Lemma lookup_good p : ∀ v, good v → Forall good (lookupOverridePathStream v p).
Proof.
  induction p as [|[k|i|] p IH]; intros v Hv; cbn [lookupOverridePathStream]; [by apply Forall_singleton|..].
  - destruct v; try by repeat constructor. apply IH. by apply field_wf.
  - destruct v as [| |l|]; try by repeat constructor. destruct (in_range _ _); [|by repeat constructor]. apply IH. rewrite nth_lookup. apply wf_arr in Hv.
    destruct (l !! _) eqn:E; [|done]. cbn. by eapply Forall_lookup_1.
  - destruct v as [| |l|m]; try by repeat constructor.
    + apply wf_arr in Hv. induction Hv as [|x l Hx _ IHl]; [constructor|]. cbn [fmap list_fmap concat]. apply list.Forall_app. split; [by apply IH|done].
    + apply wf_map in Hv as [_ Hv]. induction Hv as [|x l Hx _ IHl]; [constructor|]. cbn [fmap list_fmap concat]. apply list.Forall_app. split; [by apply IH|done].
Qed.

(** ** Operators *)

Lemma copy_into_good m n : good (VMap m) → Forall (λ e, good e.2) n → good (VMap (copy_into m n)).
Proof.
  intros Hm Hn. unfold copy_into. revert m Hm. induction Hn as [|[k x] n Hx _ IH]; intros m Hm; cbn [fold_left]; [done|]. apply IH. apply mset_wf; [done|]. by rewrite clone_id.
Qed.

Lemma merge_good r : ∀ l, good l → good r → good (merge_value l r).
Proof.
  induction r as [|s|l' IH|n IH] using value_rect'; intros l Hl Hr; [by destruct l|by destruct l|destruct l; cbn [merge_value]; by rewrite clone_id|].
  destruct l as [|s|l|m]; cbn [merge_value]; rewrite ?clone_id; [done|done|done|]. rewrite clone_entries_id. apply wf_map in Hr as [_ Hr]. revert m Hl.
  induction IH as [|[k x] n Hx _ IHn]; intros m Hm; [done|]. apply list.Forall_cons in Hr as [Hgx Hr]. apply IHn; [done|]. apply mset_wf; [done|]. apply Hx; [by apply field_wf|done].
Qed.

Lemma flatten_good v : ∀ depth, good v → Forall good (flatten_value depth v).
Proof.
  induction v as [|s|l IH|m IH] using value_rect'; intros depth Hv; cbn [flatten_value]; rewrite ?clone_id; try by apply Forall_singleton.
  destruct (depth =? 0); [by apply Forall_singleton|]. apply wf_arr in Hv. induction IH as [|x l Hx _ IHl]; [constructor|]. apply list.Forall_cons in Hv as [H1 Hv]. cbn [map concat]. apply list.Forall_app. split; [by apply Hx|by apply IHl].
Qed.
Lemma flatten_array_good (l : list val) depth : Forall good l → Forall good (flattenOverrideArray l depth).
Proof. unfold flattenOverrideArray. induction 1 as [|x l Hx _ IH]; [constructor|]. cbn [map concat]. apply list.Forall_app. split; [by apply flatten_good|done]. Qed.

Lemma unique_good (l : list val) : ∀ seen l', Forall good l → unique_loop l seen = Ok l' → Forall good l'.
Proof.
  induction l as [|x l IH]; intros seen l' Hl; cbn [unique_loop]; [intros [= <-]; constructor|]. apply list.Forall_cons in Hl as [Hx Hl]. destruct (overrideUniqueKey x); [|done].
  destruct (bool_decide _); [by apply IH|]. destruct (unique_loop l _) eqn:E; [|done]. intros [= <-]. constructor; [by rewrite clone_id|by eapply IH].
Qed.

Lemma sort_insert_perm x done e : (sort_insert x done e).1 ≡ₚ x :: done.
Proof.
  revert e. induction done as [|y done IH]; intros e; cbn [sort_insert]; [done|].
  destruct (match compareOverrideSortValues x y with Ok c => (c, e) | Err e' => _ end) as [c e1]. destruct (c <? 0); [|done].
  specialize (IH e1). destruct (sort_insert x done e1) as [l e2]. cbn [fst] in *. rewrite IH. apply Permutation_swap.
Qed.
Lemma sort_loop_perm todo : ∀ done e, (sort_loop todo done e).1 ≡ₚ todo ++ done.
Proof.
  induction todo as [|x todo IH]; intros done e; cbn [sort_loop]; [cbn; by rewrite <- Permutation_rev|].
  pose proof (sort_insert_perm x done e) as Hp. destruct (sort_insert x done e) as [d e1]. cbn [fst] in Hp. rewrite IH, Hp. cbn [app]. by rewrite Permutation_middle.
Qed.
Lemma sort_values_perm l l' : sort_values l = Ok l' → l' ≡ₚ l.
Proof. unfold sort_values. pose proof (sort_loop_perm l [] None) as Hp. destruct (sort_loop l [] None) as [d [e|]]; [done|]. intros [= <-]. cbn in Hp. by rewrite app_nil_r in Hp. Qed.

Lemma forall_good_perm (l l' : list val) : l' ≡ₚ l → Forall good l → Forall good l'.
Proof. intros Hp. by rewrite Hp. Qed.

Lemma strings_good (l : list string) : good (VArr (map (λ s, @vstr O s) l)).
Proof. apply wf_arr. induction l; constructor; done. Qed.

Lemma numbers_good op l r v : evaluateOverrideNumbers op l r = Ok v → good v.
Proof.
  unfold evaluateOverrideNumbers. destruct (overrideNumber l) as [[x xi]|]; [|done]. destruct (overrideNumber r) as [[y yi]|]; [|done].
  destruct op; try done; try (intros [= <-]; by destruct (xi && yi)); try by intros [= <-]. destruct (xi && yi); [destruct (SFeqb _ _); [done|]|]; by intros [= <-].
Qed.

Lemma comparison_good holds b l r v : evaluate_comparison holds b l r = Ok v → good v.
Proof. unfold evaluate_comparison. destruct (_ || _); [done|]. destruct l, r; try (by intros [= <-]); destruct (compareOverrideValues _ _); try done; by intros [= <-]. Qed.

Lemma repeat_good s c v : repeat_string s c = Ok v → good v.
Proof. unfold repeat_string. destruct (overrideNumber c) as [[n []]|]; [|done|done]. do 2 (destruct (SFltb _ _); [done|]). by intros [= <-]. Qed.

Lemma add_good l r v : good l → good r → evaluate_add l r = Ok v → good v.
Proof.
  intros Hl Hr. assert (∀ w, evaluateOverrideNumbers OpAdd l r = Ok w → good w) as Hn by (intros; by eapply numbers_good). unfold evaluate_add. destruct l as [|s|a|m].
  - intros [= <-]. by rewrite clone_id.
  - destruct s, r as [|[]| |]; cbn [isOverrideScalar overrideNumber negb]; first [apply Hn|by intros [= <-]].
  - rewrite wf_arr in Hl. rewrite (clone_id r). destruct r as [|s|b|n]; rewrite ?clone_list_id; intros [= <-]; apply wf_arr; [done| | |]; apply list.Forall_app; (split; [done|]); [by apply Forall_singleton|by apply wf_arr in Hr|by apply Forall_singleton].
  - destruct r as [|s|b|n]; try done. intros [= <-]. rewrite clone_entries_id. apply copy_into_good; [done|]. by apply wf_map in Hr as [_ ?].
Qed.

Lemma binary_good op l r v : good l → good r → evaluateOverrideBinary op l r = Ok v → good v.
Proof.
  intros Hl Hr. destruct op; cbn [evaluateOverrideBinary]; try (by intros [= <-]); try apply comparison_good; try apply numbers_good.
  - intros [= <-]. by destruct (overrideTruthy l).
  - by apply add_good.
  - unfold evaluate_subtract. destruct l as [|s|a|m]; try apply numbers_good; [intros [= <-]; by rewrite clone_id|]. destruct r as [|s|b|n]; try done. intros [= <-].
    apply wf_arr. rewrite wf_arr in Hl. apply list.Forall_forall. intros x Hx. apply list_elem_of_In, filter_In in Hx as [Hx _]. rewrite list.Forall_forall in Hl. apply Hl. by apply list_elem_of_In.
  - unfold evaluate_multiply. rewrite !clone_id.
    destruct l as [|[]| |], r as [|[]| |]; first [apply numbers_good|apply repeat_good|done|intros [= <-]; done|intros [= <-]; by apply merge_good].
  - unfold evaluate_divide. destruct l as [|[]| |]; try apply numbers_good. destruct r as [|[]| |]; try done. intros [= <-]. destruct (String.eqb _ _); [by apply wf_arr|apply strings_good].
Qed.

YOUR OBJECTIVE: Go through the data and copy every line that includes "concat".

SOLUTION:
    + apply wf_arr in Hv. induction Hv as [|x l Hx _ IHl]; [constructor|]. cbn [fmap list_fmap concat]. apply list.Forall_app. split; [by apply IH|done].
    + apply wf_map in Hv as [_ Hv]. induction Hv as [|x l Hx _ IHl]; [constructor|]. cbn [fmap list_fmap concat]. apply list.Forall_app. split; [by apply IH|done].
  destruct (depth =? 0); [by apply Forall_singleton|]. apply wf_arr in Hv. induction IH as [|x l Hx _ IHl]; [constructor|]. apply list.Forall_cons in Hv as [H1 Hv]. cbn [map concat]. apply list.Forall_app. split; [by apply Hx|by apply IHl].
Proof. unfold flattenOverrideArray. induction 1 as [|x l Hx _ IH]; [constructor|]. cbn [map concat]. apply list.Forall_app. split; [by apply flatten_good|done]. Qed.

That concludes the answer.